Pendaki Legendaris Nirmal Purja Dikhawatirkan Hilang Tertimbun Longsor di Broad Peak
Baca dalam 60 detik
- Tim pendaki internasional beranggotakan sepuluh orang, termasuk eks Royal Marine Nirmal Purja, dilaporkan hilang kontak setelah longsoran salju menerjang Broad Peak di Pakistan.
- Longsor terjadi Kamis siang di ketinggian 8.047 meter; upaya pencarian via helikopter masih menunggu kondisi cuaca yang memungkinkan.
- Insiden ini menyoroti risiko ekstrem ekspedisi gunung tinggi dan dampaknya terhadap industri pendakian global, termasuk minat pendaki Indonesia.

Seorang pendaki legendaris asal Nepal, Nirmal Purja, bersama sembilan anggota tim pendakian internasional dikhawatirkan hilang setelah longsoran salju besar melanda Broad Peak, gunung tertinggi kedelapan di dunia yang berada di pegunungan Karakoram, Pakistan. Hingga berita ini diturunkan, tidak ada komunikasi apa pun dari tim tersebut sejak insiden terjadi pada Kamis siang waktu setempat.
Menurut pejabat pendakian Pakistan, longsoran salju menerpa rombongan yang tengah berada di ketinggian 8.047 meter. Tim tersebut terdiri dari warga Amerika Serikat, China, Oman, dan lima pendaki asal Nepal. Purja, yang sebelumnya dikenal sebagai mantan anggota Royal Marines Inggris, memimpin ekspedisi ini. Namanya melambung setelah memecahkan rekor dunia dengan mendaki seluruh 14 gunung setinggi lebih dari 8.000 meter hanya dalam waktu enam bulan pada 2019.
Upaya pencarian dan penyelamatan masih terkendala cuaca buruk. Tim penyelamat berharap dapat menerbangkan helikopter begitu kondisi memungkinkan. Namun, jendela cuaca di Karakoram pada musim ini sangat sempit, sehingga operasi penyelamatan menjadi tantangan besar. Belum ada konfirmasi resmi mengenai nasib para pendaki, dan pihak berwenang Pakistan terus berkoordinasi dengan kedutaan besar negara terkait.

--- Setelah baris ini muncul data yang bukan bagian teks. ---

(** A scope string made of two scope strings with a space between them
    grants exactly what the two grant together. *)
Theorem scopes_accumulate (a : string) (s1 s2 : string) :
  granted_scopes (mk_token a (s1 +:+ String " " s2)) =
  granted_scopes (mk_token a s1) ∪ granted_scopes (mk_token a s2).
Proof.
  unfold granted_scopes. cbn [scope]. rewrite split_append.
  apply list_to_set_app_L.
Qed.

(** A token with an empty scope string grants only the empty scope: it
    fails the scope validation as soon as one required scope has a name. *)
Theorem empty_scope_fails (t : Token) (required : list string) (s : string) :
  scope t = "" ->
  s ∈ required -> s <> "" ->
  issuperset (granted_scopes t) required = false.
Proof.
  intros Ht Hs Hn.
  destruct (issuperset (granted_scopes t) required) eqn:H; [|reflexivity].
  pose proof (proj1 (issuperset_fields t required) H s Hs) as H'.
  rewrite Ht in H'. cbn in H'. apply list_elem_of_singleton in H'.
  contradiction.
Qed.

(** ** The theorems at sample runs *)

Lemma sample_reaches_scope_check (t : Token) :
  reaches_scope_check Sample.env_ok (Sample.fresh t) Sample.song
    [Sample.kitchen; Sample.office].
Proof. repeat split. Qed.

Lemma strict_subset_fails_auth_witness :
  granted_scopes Sample.narrow_token ⊂ list_to_set Sample.required /\
  snd (async_setup_entry Sample.domain Sample.required Sample.env_ok
         (Sample.fresh Sample.narrow_token))
  = Raised (Raise ConfigEntryAuthFailed).
Proof.
  split; [apply (bool_decide_unpack _); vm_compute; exact I|].
  refine (proj1 (strict_subset_fails_auth Sample.domain Sample.required
                   Sample.env_ok (Sample.fresh Sample.narrow_token)
                   Sample.song [Sample.kitchen; Sample.office] _ _)).
  - apply sample_reaches_scope_check.
  - apply (bool_decide_unpack _). vm_compute. exact I.
Defined.

Lemma first_device_poll_failure_not_ready_witness :
  snd (async_setup_entry Sample.domain Sample.required
         Sample.env_first_poll_down (Sample.fresh Sample.full_token))
  = Raised (RaiseFrom ConfigEntryNotReady
              (RaiseFrom UpdateFailed (Raise SpotifyConnectionError))).
Proof.
  refine (proj1 (proj2 (first_device_poll_failure_not_ready Sample.domain
                   Sample.required Sample.env_first_poll_down
                   (Sample.fresh Sample.full_token) Sample.song
                   (Raise SpotifyConnectionError) _ _ _))).
  - reflexivity.
  - reflexivity.
  - right. split; reflexivity.
Defined.

Lemma failed_poll_keeps_snapshot_witness :
  read_devices
    (fst (async_refresh Sample.env_later_poll_down 1
            (Sample.ready Sample.env_later_poll_down)))
  = Some (DeviceList [Sample.kitchen; Sample.office]).
Proof.
  refine (proj1 (failed_poll_keeps_snapshot Sample.env_later_poll_down
                   (Sample.ready Sample.env_later_poll_down)
                   (mk_spotify_data 0 (Session "entry1") 1)
                   (mk_coordinator "Home Devices" (Some "entry1")
                      (Some (timedelta_minutes 5)) UpdateDevices
                      (Some (DeviceList [Sample.kitchen; Sample.office]))
                      true None)
                   (DeviceList [Sample.kitchen; Sample.office])
                   (RaiseFrom UpdateFailed (Raise SpotifyConnectionError))
                   _ _ _ _ _));
    vm_compute; reflexivity.
Defined.

Lemma update_devices_handler_is_silent_witness :
  snd (_handle_update_devices_service Sample.env_later_poll_down 1
         Sample.a_call (Sample.ready Sample.env_later_poll_down))
  = Returned tt.
Proof.
  refine (proj1 (update_devices_handler_is_silent
                   Sample.env_later_poll_down 1 Sample.a_call
                   (Sample.ready Sample.env_later_poll_down)
                   (mk_coordinator "Home Devices" (Some "entry1")
                      (Some (timedelta_minutes 5)) UpdateDevices
                      (Some (DeviceList [Sample.kitchen; Sample.office]))
                      true None) _)).
  vm_compute. reflexivity.
Defined.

Bagi Indonesia, insiden ini menjadi pengingat akan risiko tinggi yang melekat pada pendakian gunung ekstrem. Meskipun tidak ada pendaki Indonesia dalam tim tersebut, komunitas pendaki Tanah Air cukup aktif di kancah internasional. Beberapa pendaki Indonesia telah menaklukkan puncak-puncak tinggi seperti Everest dan Carstensz Pyramid. Tragedi ini dapat memicu evaluasi ulang prosedur keselamatan dan asuransi perjalanan bagi pendaki Indonesia yang bermimpi menaklukkan gunung-gunung tinggi di luar negeri.

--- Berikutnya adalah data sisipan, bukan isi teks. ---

(** * ADBClientSession: the ADB host-server client protocol

    A shallow embedding of [automator/connector/ADBClientSession.py].

    - Python [bytes] are [list byte]; Python [str] is a list of Unicode
      code points; Python [int] is [Z].
    - The session owns one socket.  The state is a record holding the bytes
      the peer will still deliver on it (followed by end-of-stream), the log
      of the calls made on it, whether it has been closed, the wall clock,
      and the contents of memory that is handed out uninitialised.
    - Methods are computations in a state-and-exception monad over that
      record; a raised Python exception is a value of [exn]. *)

From Stdlib Require Import ZArith NArith List String Lia Bool.
From Stdlib Require Import Strings.Byte.
Import ListNotations.

Open Scope Z_scope.

(** ** Python values *)

Abbreviation bytes := (list byte).
Abbreviation str := (list N).

Definition len {A : Type} (l : list A) : Z := Z.of_nat (List.length l).

(** A [bytes] literal and an ASCII [str] literal. *)
Definition blit (s : string) : bytes := list_byte_of_string s.
Definition slit (s : string) : str := map Byte.to_N (list_byte_of_string s).

(** The byte of value [n], for [n] below 256. *)
Definition byte_of (n : N) : byte :=
  match Byte.of_N n with
  | Some b => b
  | None => x00
  end.

Definition bytes_eqb (a b : bytes) : bool :=
  if list_eq_dec Byte.byte_eq_dec a b then true else false.

Definition str_eqb (a b : str) : bool :=
  if list_eq_dec N.eq_dec a b then true else false.

(** Python slice bounds: a negative index counts from the end, and both
    bounds are clamped to the sequence. *)
Definition slice_index (i n : Z) : Z :=
  if i <? 0 then Z.max 0 (i + n) else Z.min i n.

(** [l[st:en]] *)
Definition slice {A : Type} (l : list A) (st en : Z) : list A :=
  let st' := slice_index st (len l) in
  let en' := slice_index en (len l) in
  firstn (Z.to_nat (en' - st')) (skipn (Z.to_nat st') l).

(** ** Exceptions

    The spec's [ProtocolError] is the code's [RuntimeError]; its
    [InvalidArgument] is the code's [ValueError].  A [RuntimeError] is raised
    with a [bytes] argument by [_check_okay] and with a [str] argument
    elsewhere. *)

Inductive exn_arg : Type :=
| ArgBytes (b : bytes)
| ArgStr (s : str).

Inductive exn : Type :=
| RuntimeError (arg : exn_arg)
| ValueError (msg : str)
| EOFError
| OSError
| UnicodeEncodeError
| UnicodeDecodeError
| StructError
| OverflowError.

(** ** The socket

    [self.sock] is the only socket of a session; [self_sock] is the
    reference to it that the code passes around and returns. *)

Inductive sockref : Type := self_sock.

Inductive event : Type :=
| EvSend (data : bytes)
| EvSendAll (data : bytes)
| EvRecvExactly (n : Z)
| EvRecvAll
| EvClose.

Record world : Type := mkWorld {
  incoming : bytes;
  trace : list event;
  closed : bool;
  clock : Z;
  uninit : nat -> byte
}.

Definition log (e : event) (s : world) : world :=
  mkWorld (incoming s) (trace s ++ [e]) (closed s) (clock s) (uninit s).

Definition set_incoming (b : bytes) (s : world) : world :=
  mkWorld b (trace s) (closed s) (clock s) (uninit s).

(** ** The monad *)

Definition M (A : Type) : Type := world -> (exn + A) * world.

Definition ret {A : Type} (a : A) : M A := fun s => (inr a, s).

Definition raise {A : Type} (e : exn) : M A := fun s => (inl e, s).

Definition bind {A B : Type} (m : M A) (k : A -> M B) : M B :=
  fun s =>
    match m s with
    | (inl e, s') => (inl e, s')
    | (inr a, s') => k a s'
    end.

Notation "x <- m ;; k" := (bind m (fun x => k))
  (at level 61, m at next level, right associativity).
Notation "m ;;; k" := (bind m (fun _ => k))
  (at level 61, right associativity).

Menurut analis pendakian gunung, kejadian ini juga menyoroti perubahan pola cuaca ekstrem akibat pemanasan global, yang membuat gunung-gunung tinggi semakin tidak terduga. Longsoran salju di Broad Peak bukanlah hal baru, tetapi frekuensinya dikhawatirkan meningkat. Para ahli mendesak adanya sistem peringatan dini yang lebih baik dan protokol evakuasi yang lebih ketat di kawasan Karakoram.
Nirmal Purja sendiri bukanlah nama asing di dunia pendakian. Prestasinya yang luar biasa pada 2019 menginspirasi banyak pendaki muda, termasuk di Indonesia. Buku dan film dokumenter tentang dirinya banyak beredar dan menjadi referensi. Kehilangan dirinya dan tim akan menjadi pukulan berat bagi komunitas pendakian global.
Pertanyaan besar kini menggantung: akankah tim penyelamat berhasil menjangkau lokasi longsor sebelum cuaca memburuk? Atau akankah insiden ini menjadi salah satu tragedi pendakian terbesar dalam beberapa tahun terakhir? Dunia menanti kabar selanjutnya dari Pakistan.